Produce word for word the lines of the data below running from the one that has "assert (Sx' : sval" to the one that has "assert (rh * C <= coef t * A).", inclusive, and no others.

Raw data section start

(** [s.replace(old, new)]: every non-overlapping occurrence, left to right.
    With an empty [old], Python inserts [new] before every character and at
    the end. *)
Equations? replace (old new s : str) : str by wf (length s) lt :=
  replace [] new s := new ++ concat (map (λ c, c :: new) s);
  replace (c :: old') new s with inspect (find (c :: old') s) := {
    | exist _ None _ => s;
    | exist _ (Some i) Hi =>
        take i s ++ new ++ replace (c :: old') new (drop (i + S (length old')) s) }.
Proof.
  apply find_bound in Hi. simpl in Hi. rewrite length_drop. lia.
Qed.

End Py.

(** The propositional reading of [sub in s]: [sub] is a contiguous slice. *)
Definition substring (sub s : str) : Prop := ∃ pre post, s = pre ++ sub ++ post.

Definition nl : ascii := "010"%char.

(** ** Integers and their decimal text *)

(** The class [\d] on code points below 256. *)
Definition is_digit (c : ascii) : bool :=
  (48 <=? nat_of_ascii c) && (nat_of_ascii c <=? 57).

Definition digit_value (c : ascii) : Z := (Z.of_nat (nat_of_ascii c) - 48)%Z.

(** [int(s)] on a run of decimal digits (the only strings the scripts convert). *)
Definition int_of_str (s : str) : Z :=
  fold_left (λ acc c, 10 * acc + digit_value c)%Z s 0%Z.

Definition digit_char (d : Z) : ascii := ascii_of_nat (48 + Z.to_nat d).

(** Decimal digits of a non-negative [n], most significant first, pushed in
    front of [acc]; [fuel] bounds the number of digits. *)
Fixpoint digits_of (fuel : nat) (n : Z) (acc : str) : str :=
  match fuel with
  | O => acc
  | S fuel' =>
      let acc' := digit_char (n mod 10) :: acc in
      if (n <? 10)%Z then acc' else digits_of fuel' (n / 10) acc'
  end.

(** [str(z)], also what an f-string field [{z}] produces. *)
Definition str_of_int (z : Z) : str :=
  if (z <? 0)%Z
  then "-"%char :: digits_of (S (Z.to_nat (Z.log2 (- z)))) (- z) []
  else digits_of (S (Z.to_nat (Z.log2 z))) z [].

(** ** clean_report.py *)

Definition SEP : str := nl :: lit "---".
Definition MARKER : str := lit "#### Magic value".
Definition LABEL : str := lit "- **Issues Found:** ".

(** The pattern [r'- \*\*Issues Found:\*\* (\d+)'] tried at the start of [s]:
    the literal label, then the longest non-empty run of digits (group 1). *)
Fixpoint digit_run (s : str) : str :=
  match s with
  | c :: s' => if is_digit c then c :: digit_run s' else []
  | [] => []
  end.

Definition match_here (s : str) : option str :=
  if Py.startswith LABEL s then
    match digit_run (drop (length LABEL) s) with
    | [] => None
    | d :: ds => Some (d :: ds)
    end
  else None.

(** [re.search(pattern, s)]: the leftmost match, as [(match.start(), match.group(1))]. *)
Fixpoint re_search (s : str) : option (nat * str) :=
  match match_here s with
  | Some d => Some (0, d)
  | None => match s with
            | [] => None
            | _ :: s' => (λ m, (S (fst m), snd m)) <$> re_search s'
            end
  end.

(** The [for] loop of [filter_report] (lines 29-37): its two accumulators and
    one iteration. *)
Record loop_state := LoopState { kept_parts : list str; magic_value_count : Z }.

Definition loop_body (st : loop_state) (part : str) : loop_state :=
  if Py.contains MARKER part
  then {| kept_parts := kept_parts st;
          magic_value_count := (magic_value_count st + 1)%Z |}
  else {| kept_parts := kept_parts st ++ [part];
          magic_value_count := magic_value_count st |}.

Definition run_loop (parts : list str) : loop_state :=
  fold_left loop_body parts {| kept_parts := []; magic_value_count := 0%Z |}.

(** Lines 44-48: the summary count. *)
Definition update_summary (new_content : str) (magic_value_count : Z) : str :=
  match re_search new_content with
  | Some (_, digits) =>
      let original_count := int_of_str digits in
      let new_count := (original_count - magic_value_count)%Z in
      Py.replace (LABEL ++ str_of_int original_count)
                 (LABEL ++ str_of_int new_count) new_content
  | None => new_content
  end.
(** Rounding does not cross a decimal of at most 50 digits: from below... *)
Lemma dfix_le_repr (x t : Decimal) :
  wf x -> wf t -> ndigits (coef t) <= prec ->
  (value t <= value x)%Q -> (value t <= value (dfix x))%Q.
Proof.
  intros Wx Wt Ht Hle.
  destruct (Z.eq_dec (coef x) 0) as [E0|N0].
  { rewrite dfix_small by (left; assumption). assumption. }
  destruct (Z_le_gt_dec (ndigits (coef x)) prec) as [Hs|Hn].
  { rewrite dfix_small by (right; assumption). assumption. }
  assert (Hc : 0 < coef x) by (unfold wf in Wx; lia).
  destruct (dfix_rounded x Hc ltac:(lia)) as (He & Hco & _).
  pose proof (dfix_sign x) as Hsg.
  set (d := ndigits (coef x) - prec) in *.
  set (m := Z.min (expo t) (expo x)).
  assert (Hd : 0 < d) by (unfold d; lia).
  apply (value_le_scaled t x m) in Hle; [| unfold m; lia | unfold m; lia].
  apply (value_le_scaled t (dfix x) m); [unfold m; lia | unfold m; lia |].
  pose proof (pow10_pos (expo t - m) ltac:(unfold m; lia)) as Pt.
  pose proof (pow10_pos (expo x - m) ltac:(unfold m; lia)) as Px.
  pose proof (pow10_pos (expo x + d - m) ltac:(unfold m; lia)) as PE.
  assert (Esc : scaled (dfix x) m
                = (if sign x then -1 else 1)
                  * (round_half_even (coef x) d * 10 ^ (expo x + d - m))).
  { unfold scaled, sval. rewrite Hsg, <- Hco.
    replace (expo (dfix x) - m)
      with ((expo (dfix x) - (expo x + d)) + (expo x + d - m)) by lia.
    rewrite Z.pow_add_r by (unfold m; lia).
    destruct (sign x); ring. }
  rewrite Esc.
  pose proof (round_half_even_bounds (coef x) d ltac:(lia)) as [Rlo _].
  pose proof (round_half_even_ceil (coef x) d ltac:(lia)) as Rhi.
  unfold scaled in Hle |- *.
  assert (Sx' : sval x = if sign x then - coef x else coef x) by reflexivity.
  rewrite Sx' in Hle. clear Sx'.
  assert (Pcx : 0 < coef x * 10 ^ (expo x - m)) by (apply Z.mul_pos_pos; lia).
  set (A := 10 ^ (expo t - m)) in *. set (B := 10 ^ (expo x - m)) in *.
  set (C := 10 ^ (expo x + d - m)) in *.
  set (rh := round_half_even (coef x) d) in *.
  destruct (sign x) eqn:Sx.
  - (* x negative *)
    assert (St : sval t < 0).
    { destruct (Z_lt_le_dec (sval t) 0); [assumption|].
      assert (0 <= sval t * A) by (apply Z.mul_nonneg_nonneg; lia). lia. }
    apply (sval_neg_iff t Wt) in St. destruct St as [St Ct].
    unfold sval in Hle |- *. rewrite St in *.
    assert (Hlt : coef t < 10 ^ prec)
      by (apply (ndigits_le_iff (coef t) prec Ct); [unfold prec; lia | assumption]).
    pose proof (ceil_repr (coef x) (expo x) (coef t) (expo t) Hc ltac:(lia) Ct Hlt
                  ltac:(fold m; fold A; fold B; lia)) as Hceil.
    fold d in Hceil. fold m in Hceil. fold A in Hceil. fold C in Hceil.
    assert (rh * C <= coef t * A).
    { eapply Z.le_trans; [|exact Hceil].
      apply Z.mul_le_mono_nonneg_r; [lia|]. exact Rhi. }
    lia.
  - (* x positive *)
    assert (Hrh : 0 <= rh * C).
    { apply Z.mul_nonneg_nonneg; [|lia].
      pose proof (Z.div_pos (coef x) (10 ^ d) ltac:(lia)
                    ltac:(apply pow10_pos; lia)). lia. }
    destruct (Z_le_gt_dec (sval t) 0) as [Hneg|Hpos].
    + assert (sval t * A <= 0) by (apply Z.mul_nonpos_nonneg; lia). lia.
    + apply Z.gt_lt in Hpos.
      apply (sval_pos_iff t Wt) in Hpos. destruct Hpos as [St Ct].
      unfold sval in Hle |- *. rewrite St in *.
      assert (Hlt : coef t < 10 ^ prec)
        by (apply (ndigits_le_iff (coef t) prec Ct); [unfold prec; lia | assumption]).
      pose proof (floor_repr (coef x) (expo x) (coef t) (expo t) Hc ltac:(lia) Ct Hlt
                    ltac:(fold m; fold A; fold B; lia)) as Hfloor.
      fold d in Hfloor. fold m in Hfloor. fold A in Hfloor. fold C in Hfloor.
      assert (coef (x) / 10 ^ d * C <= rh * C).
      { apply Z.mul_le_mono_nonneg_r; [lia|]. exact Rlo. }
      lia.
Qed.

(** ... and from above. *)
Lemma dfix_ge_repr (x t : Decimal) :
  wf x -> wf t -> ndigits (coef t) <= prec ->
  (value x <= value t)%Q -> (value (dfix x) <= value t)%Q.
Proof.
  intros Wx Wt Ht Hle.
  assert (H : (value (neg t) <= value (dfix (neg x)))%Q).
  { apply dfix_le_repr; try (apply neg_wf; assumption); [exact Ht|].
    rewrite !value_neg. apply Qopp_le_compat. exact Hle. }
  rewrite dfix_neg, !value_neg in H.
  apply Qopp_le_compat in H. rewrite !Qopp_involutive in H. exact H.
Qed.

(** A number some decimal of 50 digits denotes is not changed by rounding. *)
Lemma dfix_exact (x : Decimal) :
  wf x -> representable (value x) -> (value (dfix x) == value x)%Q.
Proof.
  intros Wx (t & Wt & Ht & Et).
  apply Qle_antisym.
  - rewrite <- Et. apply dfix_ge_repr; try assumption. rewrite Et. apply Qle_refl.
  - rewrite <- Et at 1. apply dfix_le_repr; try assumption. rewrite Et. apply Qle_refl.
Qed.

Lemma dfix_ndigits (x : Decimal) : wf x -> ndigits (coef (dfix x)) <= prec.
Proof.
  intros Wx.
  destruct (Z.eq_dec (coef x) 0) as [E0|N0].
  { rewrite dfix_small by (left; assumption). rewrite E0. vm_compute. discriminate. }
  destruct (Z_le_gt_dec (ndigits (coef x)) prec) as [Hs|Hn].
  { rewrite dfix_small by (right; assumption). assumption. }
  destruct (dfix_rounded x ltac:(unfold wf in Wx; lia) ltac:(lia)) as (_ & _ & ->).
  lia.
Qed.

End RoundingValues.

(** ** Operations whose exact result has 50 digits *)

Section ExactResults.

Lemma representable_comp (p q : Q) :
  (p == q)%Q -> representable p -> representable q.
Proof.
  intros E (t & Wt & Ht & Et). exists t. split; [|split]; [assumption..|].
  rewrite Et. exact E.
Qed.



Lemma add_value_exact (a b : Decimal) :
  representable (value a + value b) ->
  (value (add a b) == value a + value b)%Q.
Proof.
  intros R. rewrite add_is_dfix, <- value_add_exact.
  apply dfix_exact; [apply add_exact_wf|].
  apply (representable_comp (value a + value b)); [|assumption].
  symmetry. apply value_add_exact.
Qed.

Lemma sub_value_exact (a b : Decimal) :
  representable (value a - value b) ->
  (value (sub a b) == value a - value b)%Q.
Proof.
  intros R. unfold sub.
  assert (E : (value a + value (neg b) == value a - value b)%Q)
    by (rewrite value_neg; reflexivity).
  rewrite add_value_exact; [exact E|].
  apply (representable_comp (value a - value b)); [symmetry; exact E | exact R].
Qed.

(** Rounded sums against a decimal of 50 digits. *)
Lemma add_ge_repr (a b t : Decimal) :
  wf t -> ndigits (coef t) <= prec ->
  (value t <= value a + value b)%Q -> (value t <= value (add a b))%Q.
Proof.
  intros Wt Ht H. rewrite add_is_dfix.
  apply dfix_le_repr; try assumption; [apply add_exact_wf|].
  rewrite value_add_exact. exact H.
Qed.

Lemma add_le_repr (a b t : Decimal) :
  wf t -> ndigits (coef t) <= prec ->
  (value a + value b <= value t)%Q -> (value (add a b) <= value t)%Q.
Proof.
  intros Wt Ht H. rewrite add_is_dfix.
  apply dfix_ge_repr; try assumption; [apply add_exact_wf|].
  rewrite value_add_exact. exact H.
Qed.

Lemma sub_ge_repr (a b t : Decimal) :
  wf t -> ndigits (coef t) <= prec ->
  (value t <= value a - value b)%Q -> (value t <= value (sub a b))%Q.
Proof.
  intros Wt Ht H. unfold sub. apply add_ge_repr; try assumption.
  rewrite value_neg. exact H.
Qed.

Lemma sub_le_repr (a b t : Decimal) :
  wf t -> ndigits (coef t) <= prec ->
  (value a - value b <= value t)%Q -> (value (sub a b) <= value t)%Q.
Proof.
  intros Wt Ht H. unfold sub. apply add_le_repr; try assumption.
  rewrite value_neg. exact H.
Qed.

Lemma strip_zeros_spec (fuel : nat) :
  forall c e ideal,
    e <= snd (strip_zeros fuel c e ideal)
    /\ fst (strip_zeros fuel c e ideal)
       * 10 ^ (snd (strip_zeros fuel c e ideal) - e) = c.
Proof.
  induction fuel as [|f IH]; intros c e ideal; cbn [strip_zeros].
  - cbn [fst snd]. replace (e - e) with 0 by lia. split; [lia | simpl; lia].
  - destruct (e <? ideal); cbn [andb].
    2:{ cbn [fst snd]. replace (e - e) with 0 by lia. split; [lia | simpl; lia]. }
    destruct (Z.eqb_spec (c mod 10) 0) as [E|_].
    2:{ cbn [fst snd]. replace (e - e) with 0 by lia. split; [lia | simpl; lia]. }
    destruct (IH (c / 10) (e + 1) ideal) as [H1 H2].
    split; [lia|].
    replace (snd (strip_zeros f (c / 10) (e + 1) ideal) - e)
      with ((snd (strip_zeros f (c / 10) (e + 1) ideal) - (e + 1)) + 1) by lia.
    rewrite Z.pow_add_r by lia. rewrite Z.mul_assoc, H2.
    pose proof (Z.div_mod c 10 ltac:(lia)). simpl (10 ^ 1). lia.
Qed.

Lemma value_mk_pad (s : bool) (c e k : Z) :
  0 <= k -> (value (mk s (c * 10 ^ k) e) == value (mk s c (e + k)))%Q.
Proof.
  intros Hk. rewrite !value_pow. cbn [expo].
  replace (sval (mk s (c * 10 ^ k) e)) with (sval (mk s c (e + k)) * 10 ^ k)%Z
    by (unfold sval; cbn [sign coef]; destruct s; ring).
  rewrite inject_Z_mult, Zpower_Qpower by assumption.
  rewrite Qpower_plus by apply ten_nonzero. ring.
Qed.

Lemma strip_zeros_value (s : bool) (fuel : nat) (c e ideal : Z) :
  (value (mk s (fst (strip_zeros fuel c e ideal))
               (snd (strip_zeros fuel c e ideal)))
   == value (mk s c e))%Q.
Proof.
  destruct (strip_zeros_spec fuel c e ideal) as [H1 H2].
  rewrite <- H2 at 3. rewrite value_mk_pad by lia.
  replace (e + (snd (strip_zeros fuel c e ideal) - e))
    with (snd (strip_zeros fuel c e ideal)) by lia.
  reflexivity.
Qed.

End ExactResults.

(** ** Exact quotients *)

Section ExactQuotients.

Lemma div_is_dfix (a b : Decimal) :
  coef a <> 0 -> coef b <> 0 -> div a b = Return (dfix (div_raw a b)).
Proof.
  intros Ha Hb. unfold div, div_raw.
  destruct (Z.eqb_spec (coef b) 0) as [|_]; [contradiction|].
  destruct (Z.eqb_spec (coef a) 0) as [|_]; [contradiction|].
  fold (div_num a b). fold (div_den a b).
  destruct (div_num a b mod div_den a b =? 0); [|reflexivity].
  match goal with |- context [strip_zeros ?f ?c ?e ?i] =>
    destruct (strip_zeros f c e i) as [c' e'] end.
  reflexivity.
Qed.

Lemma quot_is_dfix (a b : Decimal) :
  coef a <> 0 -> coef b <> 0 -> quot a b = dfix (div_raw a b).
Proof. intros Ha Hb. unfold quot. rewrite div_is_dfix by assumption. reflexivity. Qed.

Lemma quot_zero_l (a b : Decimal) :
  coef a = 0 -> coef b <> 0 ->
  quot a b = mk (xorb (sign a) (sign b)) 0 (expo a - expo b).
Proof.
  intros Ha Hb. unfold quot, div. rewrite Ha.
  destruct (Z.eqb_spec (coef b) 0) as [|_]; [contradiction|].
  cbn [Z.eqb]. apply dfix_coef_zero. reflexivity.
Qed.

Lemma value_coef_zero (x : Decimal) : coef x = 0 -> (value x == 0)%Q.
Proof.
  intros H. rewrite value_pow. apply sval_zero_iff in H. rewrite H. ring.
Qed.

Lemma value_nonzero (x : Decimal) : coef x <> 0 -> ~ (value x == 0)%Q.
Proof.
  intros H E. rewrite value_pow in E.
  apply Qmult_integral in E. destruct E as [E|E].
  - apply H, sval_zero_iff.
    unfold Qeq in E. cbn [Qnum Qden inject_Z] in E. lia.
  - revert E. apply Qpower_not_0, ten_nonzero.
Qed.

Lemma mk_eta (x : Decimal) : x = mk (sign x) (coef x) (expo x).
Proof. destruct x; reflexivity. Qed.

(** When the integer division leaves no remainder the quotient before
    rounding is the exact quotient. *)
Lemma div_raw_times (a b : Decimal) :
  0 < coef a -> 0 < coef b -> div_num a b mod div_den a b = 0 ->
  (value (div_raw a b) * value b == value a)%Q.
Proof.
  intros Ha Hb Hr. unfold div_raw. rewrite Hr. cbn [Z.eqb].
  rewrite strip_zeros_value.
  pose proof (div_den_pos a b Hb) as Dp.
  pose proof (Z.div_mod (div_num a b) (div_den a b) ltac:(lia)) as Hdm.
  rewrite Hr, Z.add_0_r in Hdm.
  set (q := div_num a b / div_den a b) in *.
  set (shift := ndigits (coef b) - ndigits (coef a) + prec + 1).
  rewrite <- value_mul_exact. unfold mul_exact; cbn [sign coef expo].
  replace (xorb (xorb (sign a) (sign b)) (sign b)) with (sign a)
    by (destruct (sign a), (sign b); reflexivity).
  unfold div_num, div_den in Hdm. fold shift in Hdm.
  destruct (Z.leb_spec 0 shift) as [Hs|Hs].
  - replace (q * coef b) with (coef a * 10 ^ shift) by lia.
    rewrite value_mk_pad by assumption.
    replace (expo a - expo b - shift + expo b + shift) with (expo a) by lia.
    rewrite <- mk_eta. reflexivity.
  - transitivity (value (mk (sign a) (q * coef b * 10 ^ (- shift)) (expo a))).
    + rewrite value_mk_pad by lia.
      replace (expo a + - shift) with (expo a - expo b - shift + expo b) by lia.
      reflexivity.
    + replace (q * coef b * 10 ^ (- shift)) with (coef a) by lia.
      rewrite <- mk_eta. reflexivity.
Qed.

Raw data section end

● **Response box**:
  assert (Sx' : sval x = if sign x then - coef x else coef x) by reflexivity.
  rewrite Sx' in Hle. clear Sx'.
  assert (Pcx : 0 < coef x * 10 ^ (expo x - m)) by (apply Z.mul_pos_pos; lia).
  set (A := 10 ^ (expo t - m)) in *. set (B := 10 ^ (expo x - m)) in *.
  set (C := 10 ^ (expo x + d - m)) in *.
  set (rh := round_half_even (coef x) d) in *.
  destruct (sign x) eqn:Sx.
  - (* x negative *)
    assert (St : sval t < 0).
    { destruct (Z_lt_le_dec (sval t) 0); [assumption|].
      assert (0 <= sval t * A) by (apply Z.mul_nonneg_nonneg; lia). lia. }
    apply (sval_neg_iff t Wt) in St. destruct St as [St Ct].
    unfold sval in Hle |- *. rewrite St in *.
    assert (Hlt : coef t < 10 ^ prec)
      by (apply (ndigits_le_iff (coef t) prec Ct); [unfold prec; lia | assumption]).
    pose proof (ceil_repr (coef x) (expo x) (coef t) (expo t) Hc ltac:(lia) Ct Hlt
                  ltac:(fold m; fold A; fold B; lia)) as Hceil.
    fold d in Hceil. fold m in Hceil. fold A in Hceil. fold C in Hceil.
    assert (rh * C <= coef t * A).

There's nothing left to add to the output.